%%

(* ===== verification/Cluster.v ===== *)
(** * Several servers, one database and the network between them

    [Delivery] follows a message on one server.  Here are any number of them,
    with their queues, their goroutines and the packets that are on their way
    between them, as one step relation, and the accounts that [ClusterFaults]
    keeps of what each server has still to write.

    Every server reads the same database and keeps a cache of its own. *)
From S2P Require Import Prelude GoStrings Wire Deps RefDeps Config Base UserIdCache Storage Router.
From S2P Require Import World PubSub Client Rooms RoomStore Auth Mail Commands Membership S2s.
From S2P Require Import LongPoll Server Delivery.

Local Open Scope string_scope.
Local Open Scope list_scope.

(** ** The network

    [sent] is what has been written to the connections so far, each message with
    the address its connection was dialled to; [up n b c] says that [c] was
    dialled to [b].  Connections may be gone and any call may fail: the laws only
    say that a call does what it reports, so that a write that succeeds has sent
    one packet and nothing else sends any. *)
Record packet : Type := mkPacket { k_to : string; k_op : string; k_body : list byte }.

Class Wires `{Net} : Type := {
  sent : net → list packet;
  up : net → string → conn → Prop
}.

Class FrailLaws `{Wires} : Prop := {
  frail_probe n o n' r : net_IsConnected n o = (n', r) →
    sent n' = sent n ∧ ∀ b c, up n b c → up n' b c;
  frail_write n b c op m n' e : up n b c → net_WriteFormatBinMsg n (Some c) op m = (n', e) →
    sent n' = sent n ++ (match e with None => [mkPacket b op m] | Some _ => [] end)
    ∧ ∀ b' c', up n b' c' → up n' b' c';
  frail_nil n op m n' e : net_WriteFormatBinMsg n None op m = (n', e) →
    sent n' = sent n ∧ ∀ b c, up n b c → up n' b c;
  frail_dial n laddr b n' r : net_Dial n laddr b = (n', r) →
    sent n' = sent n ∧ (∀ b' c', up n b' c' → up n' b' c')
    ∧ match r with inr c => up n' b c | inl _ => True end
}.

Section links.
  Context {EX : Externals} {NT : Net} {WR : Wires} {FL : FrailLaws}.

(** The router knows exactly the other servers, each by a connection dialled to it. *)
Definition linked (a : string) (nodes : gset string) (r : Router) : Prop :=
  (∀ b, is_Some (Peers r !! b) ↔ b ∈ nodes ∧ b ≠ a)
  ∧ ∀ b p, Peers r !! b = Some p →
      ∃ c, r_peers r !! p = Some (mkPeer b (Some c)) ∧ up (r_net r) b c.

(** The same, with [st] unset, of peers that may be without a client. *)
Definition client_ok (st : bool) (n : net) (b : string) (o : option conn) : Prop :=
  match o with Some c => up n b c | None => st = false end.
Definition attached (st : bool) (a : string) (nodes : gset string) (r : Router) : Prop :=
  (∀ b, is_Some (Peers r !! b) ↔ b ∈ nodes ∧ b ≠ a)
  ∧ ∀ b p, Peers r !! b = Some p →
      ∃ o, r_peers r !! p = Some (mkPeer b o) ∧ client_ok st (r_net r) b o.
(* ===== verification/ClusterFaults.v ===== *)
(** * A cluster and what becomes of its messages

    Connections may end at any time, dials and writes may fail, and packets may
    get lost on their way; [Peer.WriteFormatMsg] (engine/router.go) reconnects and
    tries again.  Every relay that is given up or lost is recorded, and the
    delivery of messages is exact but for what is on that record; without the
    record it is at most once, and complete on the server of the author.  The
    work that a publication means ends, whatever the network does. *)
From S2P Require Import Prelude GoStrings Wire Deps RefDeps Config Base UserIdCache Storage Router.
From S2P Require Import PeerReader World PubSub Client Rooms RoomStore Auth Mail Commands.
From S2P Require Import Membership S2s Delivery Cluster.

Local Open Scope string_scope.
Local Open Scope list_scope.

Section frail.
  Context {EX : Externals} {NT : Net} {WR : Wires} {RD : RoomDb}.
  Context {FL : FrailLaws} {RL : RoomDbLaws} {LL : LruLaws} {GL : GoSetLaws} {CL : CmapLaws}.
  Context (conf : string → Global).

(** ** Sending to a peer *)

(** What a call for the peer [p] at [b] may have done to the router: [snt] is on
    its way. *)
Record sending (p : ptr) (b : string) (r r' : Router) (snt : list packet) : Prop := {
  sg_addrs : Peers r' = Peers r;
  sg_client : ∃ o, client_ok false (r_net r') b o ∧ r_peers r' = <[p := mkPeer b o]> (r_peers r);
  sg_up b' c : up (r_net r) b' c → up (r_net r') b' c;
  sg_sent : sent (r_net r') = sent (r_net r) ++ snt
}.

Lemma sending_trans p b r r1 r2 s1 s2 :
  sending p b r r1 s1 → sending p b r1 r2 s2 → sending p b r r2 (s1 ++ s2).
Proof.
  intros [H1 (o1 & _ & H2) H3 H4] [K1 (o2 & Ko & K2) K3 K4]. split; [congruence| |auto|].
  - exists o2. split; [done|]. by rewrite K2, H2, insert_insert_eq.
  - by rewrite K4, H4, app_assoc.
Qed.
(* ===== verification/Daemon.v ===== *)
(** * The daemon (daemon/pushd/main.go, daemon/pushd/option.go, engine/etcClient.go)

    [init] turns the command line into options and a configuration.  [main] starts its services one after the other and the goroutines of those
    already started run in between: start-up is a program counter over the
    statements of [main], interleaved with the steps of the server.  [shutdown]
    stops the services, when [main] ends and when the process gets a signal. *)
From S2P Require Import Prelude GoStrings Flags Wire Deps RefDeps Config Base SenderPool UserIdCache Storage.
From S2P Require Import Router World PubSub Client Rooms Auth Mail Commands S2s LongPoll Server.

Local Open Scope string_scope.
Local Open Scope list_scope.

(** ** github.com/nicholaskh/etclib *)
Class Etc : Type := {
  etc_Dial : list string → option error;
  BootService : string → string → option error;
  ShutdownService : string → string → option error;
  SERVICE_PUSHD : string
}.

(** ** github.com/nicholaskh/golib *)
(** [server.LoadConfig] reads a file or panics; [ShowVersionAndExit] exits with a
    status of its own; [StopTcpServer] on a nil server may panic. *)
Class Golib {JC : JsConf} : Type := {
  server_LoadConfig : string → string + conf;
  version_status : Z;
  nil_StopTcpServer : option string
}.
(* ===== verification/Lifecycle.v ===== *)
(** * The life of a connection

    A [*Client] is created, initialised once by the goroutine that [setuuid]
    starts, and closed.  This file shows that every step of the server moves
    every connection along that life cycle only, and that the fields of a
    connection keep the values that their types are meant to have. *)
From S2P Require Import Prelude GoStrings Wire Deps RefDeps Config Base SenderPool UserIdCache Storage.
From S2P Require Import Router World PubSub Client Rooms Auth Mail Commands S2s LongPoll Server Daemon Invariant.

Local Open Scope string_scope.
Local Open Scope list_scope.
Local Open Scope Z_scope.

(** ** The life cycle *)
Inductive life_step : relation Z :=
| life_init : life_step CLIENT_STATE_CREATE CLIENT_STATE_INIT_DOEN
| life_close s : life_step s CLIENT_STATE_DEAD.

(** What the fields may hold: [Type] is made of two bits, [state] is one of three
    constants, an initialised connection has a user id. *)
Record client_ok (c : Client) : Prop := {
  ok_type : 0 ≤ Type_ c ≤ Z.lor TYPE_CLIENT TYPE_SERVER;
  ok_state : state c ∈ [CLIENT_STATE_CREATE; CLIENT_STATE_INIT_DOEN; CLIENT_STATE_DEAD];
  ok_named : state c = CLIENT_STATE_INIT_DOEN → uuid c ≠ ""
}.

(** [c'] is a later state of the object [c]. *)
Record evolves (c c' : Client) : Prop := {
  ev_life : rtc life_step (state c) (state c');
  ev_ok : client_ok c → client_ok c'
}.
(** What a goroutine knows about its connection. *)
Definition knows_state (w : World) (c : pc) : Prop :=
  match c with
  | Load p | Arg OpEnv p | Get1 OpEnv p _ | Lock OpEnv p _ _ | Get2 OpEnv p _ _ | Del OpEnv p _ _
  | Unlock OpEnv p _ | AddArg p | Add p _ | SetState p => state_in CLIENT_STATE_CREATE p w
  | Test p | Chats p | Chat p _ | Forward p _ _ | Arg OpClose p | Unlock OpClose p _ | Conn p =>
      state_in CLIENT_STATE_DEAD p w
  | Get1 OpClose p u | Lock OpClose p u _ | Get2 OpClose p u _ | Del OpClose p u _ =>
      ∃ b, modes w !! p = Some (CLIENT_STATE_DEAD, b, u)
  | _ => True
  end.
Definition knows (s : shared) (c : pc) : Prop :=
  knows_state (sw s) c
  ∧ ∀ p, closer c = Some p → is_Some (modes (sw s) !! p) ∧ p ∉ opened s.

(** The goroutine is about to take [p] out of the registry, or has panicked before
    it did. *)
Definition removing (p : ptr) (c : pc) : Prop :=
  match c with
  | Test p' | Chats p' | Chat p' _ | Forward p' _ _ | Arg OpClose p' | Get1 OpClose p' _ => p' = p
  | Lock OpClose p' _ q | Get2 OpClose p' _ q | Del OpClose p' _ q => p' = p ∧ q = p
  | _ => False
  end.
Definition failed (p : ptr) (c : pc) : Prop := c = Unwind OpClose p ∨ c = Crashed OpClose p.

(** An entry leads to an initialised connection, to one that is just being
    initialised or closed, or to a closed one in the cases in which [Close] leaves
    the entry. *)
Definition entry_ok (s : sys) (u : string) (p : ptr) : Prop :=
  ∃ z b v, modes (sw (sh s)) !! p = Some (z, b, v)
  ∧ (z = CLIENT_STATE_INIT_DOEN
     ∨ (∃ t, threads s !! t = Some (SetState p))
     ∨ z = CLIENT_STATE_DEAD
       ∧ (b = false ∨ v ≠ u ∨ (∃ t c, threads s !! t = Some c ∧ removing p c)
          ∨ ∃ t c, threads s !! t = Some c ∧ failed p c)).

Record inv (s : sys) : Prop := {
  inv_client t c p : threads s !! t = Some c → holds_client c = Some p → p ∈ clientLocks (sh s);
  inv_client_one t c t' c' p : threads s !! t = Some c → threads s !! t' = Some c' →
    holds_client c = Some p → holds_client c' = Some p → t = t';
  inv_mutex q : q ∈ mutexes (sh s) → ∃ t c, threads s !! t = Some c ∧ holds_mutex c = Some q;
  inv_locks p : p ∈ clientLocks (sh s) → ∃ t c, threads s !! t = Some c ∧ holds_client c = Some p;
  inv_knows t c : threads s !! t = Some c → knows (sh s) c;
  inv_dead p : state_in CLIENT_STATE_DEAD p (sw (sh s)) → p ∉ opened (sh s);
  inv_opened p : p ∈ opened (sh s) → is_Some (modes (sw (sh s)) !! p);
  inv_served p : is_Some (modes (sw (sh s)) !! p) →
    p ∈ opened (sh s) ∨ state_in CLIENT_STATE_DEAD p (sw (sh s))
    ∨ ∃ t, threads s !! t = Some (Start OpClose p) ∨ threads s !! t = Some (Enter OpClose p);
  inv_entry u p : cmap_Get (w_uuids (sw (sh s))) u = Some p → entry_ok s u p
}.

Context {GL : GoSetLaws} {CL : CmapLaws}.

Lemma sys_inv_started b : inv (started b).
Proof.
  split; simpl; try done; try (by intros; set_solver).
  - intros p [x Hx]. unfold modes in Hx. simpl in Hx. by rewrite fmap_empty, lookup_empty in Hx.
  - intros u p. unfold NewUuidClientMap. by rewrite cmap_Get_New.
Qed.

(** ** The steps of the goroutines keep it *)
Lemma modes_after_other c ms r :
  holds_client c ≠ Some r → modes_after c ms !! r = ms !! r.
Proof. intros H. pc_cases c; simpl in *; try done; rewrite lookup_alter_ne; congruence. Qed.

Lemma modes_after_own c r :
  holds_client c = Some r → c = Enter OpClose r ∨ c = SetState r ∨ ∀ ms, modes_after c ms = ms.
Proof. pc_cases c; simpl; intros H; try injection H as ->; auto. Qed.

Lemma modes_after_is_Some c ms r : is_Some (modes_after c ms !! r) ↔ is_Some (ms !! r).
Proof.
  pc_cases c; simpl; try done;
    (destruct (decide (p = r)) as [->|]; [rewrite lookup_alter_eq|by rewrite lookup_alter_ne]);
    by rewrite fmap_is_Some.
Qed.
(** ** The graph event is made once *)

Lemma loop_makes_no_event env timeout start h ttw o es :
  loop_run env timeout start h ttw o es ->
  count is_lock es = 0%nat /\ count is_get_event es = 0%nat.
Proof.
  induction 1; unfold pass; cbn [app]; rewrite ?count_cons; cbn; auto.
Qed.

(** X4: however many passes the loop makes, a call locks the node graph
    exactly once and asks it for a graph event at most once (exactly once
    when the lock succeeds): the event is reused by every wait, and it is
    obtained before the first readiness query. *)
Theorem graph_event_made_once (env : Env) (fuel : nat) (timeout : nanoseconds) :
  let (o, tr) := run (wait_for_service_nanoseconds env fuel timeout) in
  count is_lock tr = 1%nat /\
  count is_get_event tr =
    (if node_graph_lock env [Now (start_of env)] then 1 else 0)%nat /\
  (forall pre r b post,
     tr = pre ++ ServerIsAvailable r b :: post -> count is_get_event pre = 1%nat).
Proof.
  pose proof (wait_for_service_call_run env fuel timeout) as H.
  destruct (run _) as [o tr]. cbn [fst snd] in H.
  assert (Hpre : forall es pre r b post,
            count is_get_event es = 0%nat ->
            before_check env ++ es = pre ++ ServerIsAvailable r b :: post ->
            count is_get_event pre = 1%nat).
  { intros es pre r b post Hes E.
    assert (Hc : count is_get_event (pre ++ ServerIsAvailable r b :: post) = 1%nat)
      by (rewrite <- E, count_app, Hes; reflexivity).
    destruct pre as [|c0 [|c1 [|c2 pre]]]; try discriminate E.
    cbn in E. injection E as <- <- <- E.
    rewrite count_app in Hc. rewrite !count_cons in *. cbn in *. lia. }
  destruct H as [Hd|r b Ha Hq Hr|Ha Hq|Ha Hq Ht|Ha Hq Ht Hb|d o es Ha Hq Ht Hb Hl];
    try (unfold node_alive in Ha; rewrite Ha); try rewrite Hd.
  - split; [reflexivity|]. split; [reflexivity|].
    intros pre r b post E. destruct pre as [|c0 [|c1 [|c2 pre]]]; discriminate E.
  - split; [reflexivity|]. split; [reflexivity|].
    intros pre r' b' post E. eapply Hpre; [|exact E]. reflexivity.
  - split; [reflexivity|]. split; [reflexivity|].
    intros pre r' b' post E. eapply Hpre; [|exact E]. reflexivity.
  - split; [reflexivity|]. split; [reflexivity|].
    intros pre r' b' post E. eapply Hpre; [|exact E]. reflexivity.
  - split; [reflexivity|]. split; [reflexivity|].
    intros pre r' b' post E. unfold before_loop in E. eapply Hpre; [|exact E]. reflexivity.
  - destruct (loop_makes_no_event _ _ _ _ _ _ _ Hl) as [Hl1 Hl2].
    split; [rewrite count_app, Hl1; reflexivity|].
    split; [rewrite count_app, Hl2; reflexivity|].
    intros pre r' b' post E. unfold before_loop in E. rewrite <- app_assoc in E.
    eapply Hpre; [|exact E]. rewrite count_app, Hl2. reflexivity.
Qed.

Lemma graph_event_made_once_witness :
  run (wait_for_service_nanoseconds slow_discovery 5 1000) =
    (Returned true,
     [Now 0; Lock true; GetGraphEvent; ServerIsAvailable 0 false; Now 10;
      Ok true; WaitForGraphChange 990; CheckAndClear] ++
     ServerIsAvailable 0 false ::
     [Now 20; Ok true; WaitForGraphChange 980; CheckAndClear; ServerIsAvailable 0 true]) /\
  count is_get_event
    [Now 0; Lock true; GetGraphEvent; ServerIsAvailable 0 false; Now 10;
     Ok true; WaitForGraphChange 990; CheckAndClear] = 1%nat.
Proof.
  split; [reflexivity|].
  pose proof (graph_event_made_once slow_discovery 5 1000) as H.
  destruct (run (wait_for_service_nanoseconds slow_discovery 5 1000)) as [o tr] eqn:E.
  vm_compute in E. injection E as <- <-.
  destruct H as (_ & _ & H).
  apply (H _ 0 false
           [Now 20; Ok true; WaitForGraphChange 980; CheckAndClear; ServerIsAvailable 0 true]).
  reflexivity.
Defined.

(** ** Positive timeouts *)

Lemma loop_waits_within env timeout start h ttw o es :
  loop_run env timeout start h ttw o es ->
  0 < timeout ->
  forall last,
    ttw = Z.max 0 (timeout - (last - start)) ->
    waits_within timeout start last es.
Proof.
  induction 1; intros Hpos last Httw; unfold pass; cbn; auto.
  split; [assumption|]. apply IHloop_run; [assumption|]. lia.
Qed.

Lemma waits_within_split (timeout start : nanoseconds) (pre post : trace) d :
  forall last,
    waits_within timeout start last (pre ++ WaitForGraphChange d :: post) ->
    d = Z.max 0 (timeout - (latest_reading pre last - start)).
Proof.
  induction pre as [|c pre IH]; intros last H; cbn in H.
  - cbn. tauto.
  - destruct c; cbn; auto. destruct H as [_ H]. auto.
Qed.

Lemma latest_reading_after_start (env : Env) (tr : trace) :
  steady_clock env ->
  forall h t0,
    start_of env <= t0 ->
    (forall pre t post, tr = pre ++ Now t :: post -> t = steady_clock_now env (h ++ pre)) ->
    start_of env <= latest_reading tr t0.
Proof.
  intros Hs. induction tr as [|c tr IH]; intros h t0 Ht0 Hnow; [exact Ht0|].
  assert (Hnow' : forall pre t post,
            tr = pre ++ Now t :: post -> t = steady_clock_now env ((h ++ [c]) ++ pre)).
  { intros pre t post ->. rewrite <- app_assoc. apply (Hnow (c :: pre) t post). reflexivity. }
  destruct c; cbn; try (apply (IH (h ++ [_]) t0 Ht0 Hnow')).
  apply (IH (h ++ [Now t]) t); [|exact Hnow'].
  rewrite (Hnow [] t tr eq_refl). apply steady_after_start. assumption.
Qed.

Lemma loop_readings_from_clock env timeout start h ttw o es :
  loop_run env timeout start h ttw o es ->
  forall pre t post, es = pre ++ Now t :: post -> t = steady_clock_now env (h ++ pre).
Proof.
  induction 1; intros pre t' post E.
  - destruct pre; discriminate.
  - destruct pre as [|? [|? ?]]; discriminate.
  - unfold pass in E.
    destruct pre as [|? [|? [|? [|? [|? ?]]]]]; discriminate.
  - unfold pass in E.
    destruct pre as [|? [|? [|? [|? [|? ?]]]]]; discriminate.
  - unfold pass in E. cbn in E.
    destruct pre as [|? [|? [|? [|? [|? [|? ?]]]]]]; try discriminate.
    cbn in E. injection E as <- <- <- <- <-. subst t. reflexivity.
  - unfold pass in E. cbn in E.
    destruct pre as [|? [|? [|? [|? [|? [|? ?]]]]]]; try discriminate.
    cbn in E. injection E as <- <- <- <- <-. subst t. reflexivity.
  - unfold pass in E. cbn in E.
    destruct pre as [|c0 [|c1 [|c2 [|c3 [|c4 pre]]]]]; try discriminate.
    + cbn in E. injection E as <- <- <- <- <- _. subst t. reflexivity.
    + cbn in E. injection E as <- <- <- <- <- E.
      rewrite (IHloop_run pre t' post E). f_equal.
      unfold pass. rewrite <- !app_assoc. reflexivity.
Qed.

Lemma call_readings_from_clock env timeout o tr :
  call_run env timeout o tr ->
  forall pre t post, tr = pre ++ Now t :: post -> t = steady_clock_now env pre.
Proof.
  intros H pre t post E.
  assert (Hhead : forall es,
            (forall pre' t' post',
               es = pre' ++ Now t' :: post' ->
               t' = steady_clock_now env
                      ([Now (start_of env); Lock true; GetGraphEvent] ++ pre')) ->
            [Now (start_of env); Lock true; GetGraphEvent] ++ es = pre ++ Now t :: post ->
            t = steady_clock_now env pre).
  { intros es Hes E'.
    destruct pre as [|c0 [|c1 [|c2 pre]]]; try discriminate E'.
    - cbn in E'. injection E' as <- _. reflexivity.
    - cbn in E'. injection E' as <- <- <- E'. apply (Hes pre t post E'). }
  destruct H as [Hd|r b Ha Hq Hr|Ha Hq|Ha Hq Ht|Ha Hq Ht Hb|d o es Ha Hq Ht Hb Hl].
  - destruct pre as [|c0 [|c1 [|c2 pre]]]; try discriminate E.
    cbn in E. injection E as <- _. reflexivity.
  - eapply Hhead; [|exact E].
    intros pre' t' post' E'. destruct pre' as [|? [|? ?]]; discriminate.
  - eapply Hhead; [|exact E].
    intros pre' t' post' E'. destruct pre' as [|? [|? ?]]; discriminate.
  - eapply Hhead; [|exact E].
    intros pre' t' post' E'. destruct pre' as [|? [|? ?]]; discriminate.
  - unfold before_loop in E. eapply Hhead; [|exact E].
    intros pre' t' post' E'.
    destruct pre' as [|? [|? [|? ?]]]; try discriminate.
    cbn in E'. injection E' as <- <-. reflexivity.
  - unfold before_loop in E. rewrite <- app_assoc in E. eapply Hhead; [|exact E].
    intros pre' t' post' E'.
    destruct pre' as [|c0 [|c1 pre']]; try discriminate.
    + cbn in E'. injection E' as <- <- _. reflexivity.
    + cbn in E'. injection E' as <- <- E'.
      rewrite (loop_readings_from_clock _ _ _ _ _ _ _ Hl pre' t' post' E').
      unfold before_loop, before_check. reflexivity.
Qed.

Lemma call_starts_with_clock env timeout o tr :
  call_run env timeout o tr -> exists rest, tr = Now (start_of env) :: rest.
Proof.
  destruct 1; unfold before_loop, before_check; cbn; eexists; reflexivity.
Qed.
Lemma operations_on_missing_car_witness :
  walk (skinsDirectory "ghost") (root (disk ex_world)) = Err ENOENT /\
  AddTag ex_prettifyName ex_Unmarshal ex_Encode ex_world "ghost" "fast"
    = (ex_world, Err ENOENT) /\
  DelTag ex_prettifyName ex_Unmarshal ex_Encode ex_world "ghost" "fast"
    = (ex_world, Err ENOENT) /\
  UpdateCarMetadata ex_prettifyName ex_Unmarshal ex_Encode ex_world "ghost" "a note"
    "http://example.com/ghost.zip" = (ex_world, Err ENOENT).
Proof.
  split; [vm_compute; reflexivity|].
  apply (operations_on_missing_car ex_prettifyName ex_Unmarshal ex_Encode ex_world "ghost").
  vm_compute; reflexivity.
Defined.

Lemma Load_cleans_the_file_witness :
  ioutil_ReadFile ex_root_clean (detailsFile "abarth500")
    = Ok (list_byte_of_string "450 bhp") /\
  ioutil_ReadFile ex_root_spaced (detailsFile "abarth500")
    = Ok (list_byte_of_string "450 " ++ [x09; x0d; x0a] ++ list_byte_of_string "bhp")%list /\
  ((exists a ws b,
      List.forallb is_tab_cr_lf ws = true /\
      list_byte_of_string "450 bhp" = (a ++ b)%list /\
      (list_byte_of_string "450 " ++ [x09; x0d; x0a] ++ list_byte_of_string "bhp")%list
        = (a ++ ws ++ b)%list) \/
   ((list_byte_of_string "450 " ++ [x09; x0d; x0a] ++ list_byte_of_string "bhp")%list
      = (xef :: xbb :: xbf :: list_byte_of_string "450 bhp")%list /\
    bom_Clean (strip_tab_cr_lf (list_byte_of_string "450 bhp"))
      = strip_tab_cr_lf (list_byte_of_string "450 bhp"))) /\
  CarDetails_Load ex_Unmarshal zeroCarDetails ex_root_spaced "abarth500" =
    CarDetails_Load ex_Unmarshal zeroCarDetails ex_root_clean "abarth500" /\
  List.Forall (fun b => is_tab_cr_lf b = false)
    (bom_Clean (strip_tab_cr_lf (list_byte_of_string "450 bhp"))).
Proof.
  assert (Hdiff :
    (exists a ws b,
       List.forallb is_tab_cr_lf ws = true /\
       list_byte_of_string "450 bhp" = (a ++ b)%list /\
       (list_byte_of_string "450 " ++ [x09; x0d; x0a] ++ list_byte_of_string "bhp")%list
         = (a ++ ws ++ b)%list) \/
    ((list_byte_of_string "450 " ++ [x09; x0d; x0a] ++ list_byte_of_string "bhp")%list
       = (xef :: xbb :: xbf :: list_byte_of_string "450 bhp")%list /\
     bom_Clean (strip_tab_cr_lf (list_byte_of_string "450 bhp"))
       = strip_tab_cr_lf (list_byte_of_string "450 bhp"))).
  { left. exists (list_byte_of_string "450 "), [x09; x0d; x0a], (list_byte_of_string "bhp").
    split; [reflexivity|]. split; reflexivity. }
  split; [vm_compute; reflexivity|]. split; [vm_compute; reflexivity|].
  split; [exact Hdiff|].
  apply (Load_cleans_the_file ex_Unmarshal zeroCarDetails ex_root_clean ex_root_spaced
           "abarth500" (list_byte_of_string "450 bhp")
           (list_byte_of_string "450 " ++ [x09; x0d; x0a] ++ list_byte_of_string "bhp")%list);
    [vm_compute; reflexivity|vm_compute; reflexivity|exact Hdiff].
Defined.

%%

▶ **Task statement**
What lines in the material mention "their"? Copy every one of them.

▶ **Problem solution**
    with their queues, their goroutines and the packets that are on their way
    get lost on their way; [Peer.WriteFormatMsg] (engine/router.go) reconnects and
    connection keep the values that their types are meant to have. *)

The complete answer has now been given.